An alleged indie game key scammer explains his cyber-fraud process to Kotaku, and says that G2A is the best place to sell illegally obtained keys.

“G2A [is one of the] great sites to sell fraudulent keys,” “The keys of commerce [are] quick and easy, and there is [not] much bureaucracy.”

Alleged MangaGamer key fraudster Vitor Reis

Digital game marketplace G2A’s been forced on the defensive in the news lately, with developer after developer alleging that they’re losing money on the digital reseller site. The company recently updated its authentication measures to prevent fraud, but some developers still have concerns over the sale of illegitimately obtained game keys. 

Those concerns are only exacerbated by an interview that Kotaku’s Patrick Klepek conducted with an alleged indie game key fraudster. After visual novel localizer MangaGamer noticed that someone was fraudulently purchasing 30 copies of a game at a time, it realized the keys were quickly being resold on G2A and began working to cancel as many keys as it could. 

The company had to change payment processors and grapple with thousands of dollars in lost revenue thanks to the fraudulent chargebacks, which both denied them revenue and cost them $30 per purchase. According to Klepek, that’s when a Brazilian commentator on the MangaGamer Facebook page claimed to be the alleged key thief.

Speaking with the alleged fraudster, who goes by Vitor Reis, Klepek says the man wasn’t just unrepentant about stealing all the keys from a smaller developer, but also claimed G2A was the perfect site to get away with this kind of fraud. “This is easy and very basic,” Reis tells Klepek. “In minutes you can hide your tracks. You do not need a gun to steal, just your fingers and patience.”

Reis says he took advantage of an exploit in MangaGamer’s payment processor in order to steal the keys, but for developers, this seems to only reinforce G2A’s role in the theft process by acting as a middleman between fraudsters and people who wind up with seemingly legitimate keys. 

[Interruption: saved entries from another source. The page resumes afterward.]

Lemma refused_area_changes_nothing_witness :
  (exists r, r ∈ _conversationAreas (this fixtureTownCandidate) /\
             overlapCondition
               (getConversationAreaCoordinates
                  (boundingBox (getArea fixtureTownCandidate 5%nat)))
               (getConversationAreaCoordinates
                  (boundingBox (getArea fixtureTownCandidate r))) = true) /\
  addConversationArea 5%nat fixtureTownCandidate = (false, fixtureTownCandidate).
Proof.
  assert (H : exists r, r ∈ _conversationAreas (this fixtureTownCandidate) /\
             overlapCondition
               (getConversationAreaCoordinates
                  (boundingBox (getArea fixtureTownCandidate 5%nat)))
               (getConversationAreaCoordinates
                  (boundingBox (getArea fixtureTownCandidate r))) = true).
  { exists 3%nat. split; [constructor|reflexivity]. }
  split; [exact H|].
  exact (refused_area_changes_nothing 5%nat fixtureTownCandidate
           (or_intror (or_intror H))).
Defined.

(** ** Moving *)

Lemma sameShape_refl w : sameShape w w.
Proof. repeat split. Qed.

Lemma sameShape_setOccupants w s a v :
  sameShape w s -> sameShape w (setArea a (with_occupantsByID v (getArea s a)) s).
Proof.
  intros (Ht & Hl & Hi & Hp). split; [exact Ht|]. split; [|split; [exact Hi|exact Hp]].
  intros r. rewrite getArea_setArea. case_decide; [subst; apply Hl|apply Hl].
Qed.

Lemma sameShape_setActiveConversationArea w s p a :
  sameShape w s -> sameShape w (setActiveConversationArea p a s).
Proof.
  intros (Ht & Hl & Hi & Hp). split; [exact Ht|]. split; [exact Hl|].
  unfold setActiveConversationArea.
  split; intros q; rewrite getPlayer_setPlayer; case_decide; subst; simpl; auto.
Qed.

Lemma sameShape_notifyListeners w s c :
  sameShape w s -> sameShape w (notifyListeners c s).
Proof. intros H. rewrite notifyListeners_eq. exact H. Qed.

Lemma announce_sameShape w s c : sameShape w s -> announce c s = announce c w.
Proof. intros (Ht & _). unfold announce. by rewrite Ht. Qed.

Lemma areaUpdates_snoc w l pre x :
  flat_map (fun a => announce (onConversationAreaUpdated a) w)
    (filter (fun a => Some (label (getArea w a)) = l) (pre ++ [x])) =
  flat_map (fun a => announce (onConversationAreaUpdated a) w)
    (filter (fun a => Some (label (getArea w a)) = l) pre) ++
  (if decide (Some (label (getArea w x)) = l)
   then announce (onConversationAreaUpdated x) w else []).
Proof.
  rewrite filter_app, flat_map_app. f_equal.
  rewrite filter_cons, filter_nil. case_decide; simpl; [by rewrite app_nil_r|done].
Qed.

Lemma leave_loop_calls (player : PlayerRef) (w s : World) (areas : list AreaRef) :
  sameShape w s ->
  let s' := JsArray.forEach areas (updatePlayerLocation_leave player) s in
  sameShape w s' /\
  calls s' = calls s ++
    flat_map (fun a => announce (onConversationAreaUpdated a) w)
      (filter (fun a => Some (label (getArea w a)) =
                        conversationLabel (location (getPlayer w player))) areas).
Proof.
  intros Hs. cbv zeta.
  apply (forEach_invariant
           (fun pre s' =>
              sameShape w s' /\
              calls s' = calls s ++
                flat_map (fun a => announce (onConversationAreaUpdated a) w)
                  (filter (fun a => Some (label (getArea w a)) =
                             conversationLabel (location (getPlayer w player))) pre))).
  - split; [exact Hs|]. simpl. by rewrite app_nil_r.
  - intros pre x post j s' _ _ [Hsh Hc]. rewrite areaUpdates_snoc.
    unfold updatePlayerLocation_leave.
    destruct Hsh as (Ht & Hl & Hi & Hp). rewrite Hl, Hp.
    assert (Hsh : sameShape w s') by (repeat split; assumption).
    case_decide.
    + split.
      * by apply sameShape_notifyListeners, sameShape_setActiveConversationArea,
          sameShape_setOccupants.
      * rewrite calls_notifyListeners, app_assoc, <- Hc. f_equal.
        by apply announce_sameShape, sameShape_setActiveConversationArea,
          sameShape_setOccupants.
    + split; [exact Hsh|]. by rewrite app_nil_r.
Qed.

Lemma enter_loop_calls (player : PlayerRef) (location' : UserLocation)
    (w s : World) (areas : list AreaRef) :
  sameShape w s ->
  let s' := JsArray.forEach areas (updatePlayerLocation_enter player location') s in
  sameShape w s' /\
  calls s' = calls s ++
    flat_map (fun a => announce (onConversationAreaUpdated a) w)
      (filter (fun a => Some (label (getArea w a)) = conversationLabel location') areas).
Proof.
  intros Hs. cbv zeta.
  apply (forEach_invariant
           (fun pre s' =>
              sameShape w s' /\
              calls s' = calls s ++
                flat_map (fun a => announce (onConversationAreaUpdated a) w)
                  (filter (fun a => Some (label (getArea w a)) =
                             conversationLabel location') pre))).
  - split; [exact Hs|]. simpl. by rewrite app_nil_r.
  - intros pre x post j s' _ _ [Hsh Hc]. rewrite areaUpdates_snoc.
    unfold updatePlayerLocation_enter.
    destruct Hsh as (Ht & Hl & Hi & Hp). rewrite Hl.
    assert (Hsh : sameShape w s') by (repeat split; assumption).
    case_decide.
    + split.
      * by apply sameShape_notifyListeners, sameShape_setActiveConversationArea,
          sameShape_setOccupants.
      * rewrite calls_notifyListeners, app_assoc, <- Hc. f_equal.
        by apply announce_sameShape, sameShape_setActiveConversationArea,
          sameShape_setOccupants.
    + split; [exact Hsh|]. by rewrite app_nil_r.
Qed.

(** C7: the listener calls made by [updatePlayerLocation] are, in this order:
    when the label changes, one update round for every area carrying the old
    label, then one update round for every area carrying the new label; and
    in every case, last, one round of participant-moved calls.  When the
    label is unchanged the participant-moved round is all there is. *)
Theorem updatePlayerLocation_call_order (player : PlayerRef)
    (location' : UserLocation) (w : World) :
  calls (updatePlayerLocation player location' w) =
  calls w ++
  (if decide (conversationLabel (location (getPlayer w player)) <>
              conversationLabel location')
   then areaUpdates w (conversationLabel (location (getPlayer w player))) ++
        areaUpdates w (conversationLabel location')
   else []) ++
  announce (onPlayerMoved player) w.
Proof.
  unfold updatePlayerLocation. rewrite calls_notifyListeners.
  case_decide.
  - pose proof (leave_loop_calls player w w (_conversationAreas (this w))
                  (sameShape_refl w)) as [Hsh1 Hc1].
    cbv zeta in Hsh1, Hc1.
    set (s1 := JsArray.forEach (_conversationAreas (this w))
                 (updatePlayerLocation_leave player) w) in *.
    pose proof (enter_loop_calls player location' w s1 (_conversationAreas (this s1))
                  Hsh1) as [Hsh2 Hc2].
    cbv zeta in Hsh2, Hc2.
    set (s2 := JsArray.forEach (_conversationAreas (this s1))
                 (updatePlayerLocation_enter player location') s1) in *.
    change (calls (updateLocation player location' s2)) with (calls s2).
    change (announce (onPlayerMoved player) (updateLocation player location' s2))
      with (announce (onPlayerMoved player) s2).
    rewrite (announce_sameShape w s2 _ Hsh2).
    rewrite Hc2, Hc1. unfold areaUpdates.
    destruct Hsh1 as (-> & _). by rewrite <- !app_assoc.
  - reflexivity.
Qed.

(** ** Leaving a conversation area *)

Lemma getArea_notifyListeners c w a : getArea (notifyListeners c w) a = getArea w a.
Proof. unfold getArea. by rewrite store_notifyListeners. Qed.

Lemma getPlayer_notifyListeners c w p : getPlayer (notifyListeners c w) p = getPlayer w p.
Proof. unfold getPlayer. by rewrite store_notifyListeners. Qed.

Lemma getSession_notifyListeners c w s :
  getSession (notifyListeners c w) s = getSession w s.
Proof. unfold getSession. by rewrite store_notifyListeners. Qed.

Lemma afterLeaving_label l id area : label (afterLeaving l id area) = label area.
Proof. unfold afterLeaving. by case_decide. Qed.

Lemma afterLeaving_absent l id area :
  Some (label area) = l -> id ∉ occupantsByID area ->
  occupantsByID (afterLeaving l id area) = removelast (occupantsByID area).
Proof.
  intros Hl Hid. unfold afterLeaving. rewrite decide_True by exact Hl. simpl.
  by rewrite indexOf_absent, splice_minus_one.
Qed.

(** The areas after the loop of [destroySession]: each one visited exactly
    once has been left. *)
Lemma destroySession_loop_areas (session : SessionRef) (s0 : World) :
  NoDup (_conversationAreas (this s0)) ->
  let who := getPlayer s0 (session_player (getSession s0 session)) in
  let s := JsArray.forEach (_conversationAreas (this s0))
             (destroySession_each session) s0 in
  forall r,
    getArea s r =
    if decide (r ∈ _conversationAreas (this s0))
    then afterLeaving (conversationLabel (location who)) (player_id who) (getArea s0 r)
    else getArea s0 r.
Proof.
  intros Hnd who. cbv zeta.
  set (l := conversationLabel (location who)). set (id := player_id who).
  pose (I := fun (pre : list AreaRef) (s : World) =>
          playerObjs (store s) = playerObjs (store s0) /\
          sessionObjs (store s) = sessionObjs (store s0) /\
          forall r, getArea s r =
                    if decide (r ∈ pre) then afterLeaving l id (getArea s0 r)
                    else getArea s0 r).
  cut (I (_conversationAreas (this s0))
         (JsArray.forEach (_conversationAreas (this s0)) (destroySession_each session) s0)).
  { intros (_ & _ & H). exact H. }
  apply forEach_invariant.
  - split; [reflexivity|]. split; [reflexivity|]. intros r.
    rewrite decide_False by apply not_elem_of_nil. reflexivity.
  - intros pre x post j s Hl _ (Hp & Hs & Ha).
    assert (Hx : x ∉ pre).
    { rewrite Hl in Hnd. apply NoDup_app in Hnd as (_ & Hd & _).
      intros Hin. apply (Hd x Hin). left. }
    unfold destroySession_each.
    assert (Hwho : getPlayer s (session_player (getSession s session)) = who).
    { unfold getPlayer, getSession. by rewrite Hp, Hs. }
    rewrite Hwho. fold l id.
    assert (Hax : getArea s x = getArea s0 x).
    { rewrite Ha. by rewrite decide_False. }
    assert (Hstep : forall r,
               (if decide (r ∈ pre ++ [x])
                then afterLeaving l id (getArea s0 r) else getArea s0 r) =
               (if decide (x = r) then afterLeaving l id (getArea s0 x)
                else getArea s r)).
    { intros r. rewrite Ha.
      destruct (decide (x = r)) as [<-|Hne].
      - rewrite decide_True; [reflexivity|]. apply elem_of_app. right. left.
      - destruct (decide (r ∈ pre)) as [Hin|Hin].
        + rewrite decide_True; [reflexivity|]. apply elem_of_app. by left.
        + rewrite decide_False; [reflexivity|].
          intros [H|H]%elem_of_app; [done|].
          apply list_elem_of_singleton in H. congruence. }
    assert (Hset : forall s',
               store s' = store (setArea x (afterLeaving l id (getArea s0 x)) s) ->
               I (pre ++ [x]) s').
    { intros s' Hst. unfold I, getArea. rewrite Hst. simpl.
      split; [exact Hp|]. split; [exact Hs|].
      intros r. fold (getArea s0 r). rewrite Hstep.
      change (<[x:=?v]> (areaObjs (store s)) !!! r) with (getArea (setArea x v s) r).
      by rewrite getArea_setArea. }
    case_decide as Hlab.
    + assert (Hleft : with_occupantsByID
                        (JsArray.splice (occupantsByID (getArea s x))
                           (JsArray.indexOf (occupantsByID (getArea s x)) id) 1)
                        (getArea s x) = afterLeaving l id (getArea s0 x)).
      { rewrite Hax. unfold afterLeaving. rewrite decide_True; [done|].
        by rewrite <- Hax. }
      rewrite Hleft.
      case_decide; apply Hset; by rewrite !store_notifyListeners.
    + split; [exact Hp|]. split; [exact Hs|].
      intros r. rewrite Hstep. case_decide; [|reflexivity].
      subst r. rewrite Hax. unfold afterLeaving. rewrite decide_False; [done|].
      by rewrite <- Hax.
Qed.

As Klepek points out, when Ubisoft tried to shut down thousands of Uplay keys it determined to have been stolen, players who believed they’d made a legitimate purchase expressed outrage, and the company was forced to reactivate them.

G2A didn’t respond to Klepek’s request for comment on this particular fraud incident, but did say it wants to make improvements to win developers' trust back. “Sometimes it is harsh. Sometimes when we see these articles, they are not very nice, but we understand that [it’s] our [job] to show people how it is from our point of view,” says G2A CEO Bartosz Skwarczek.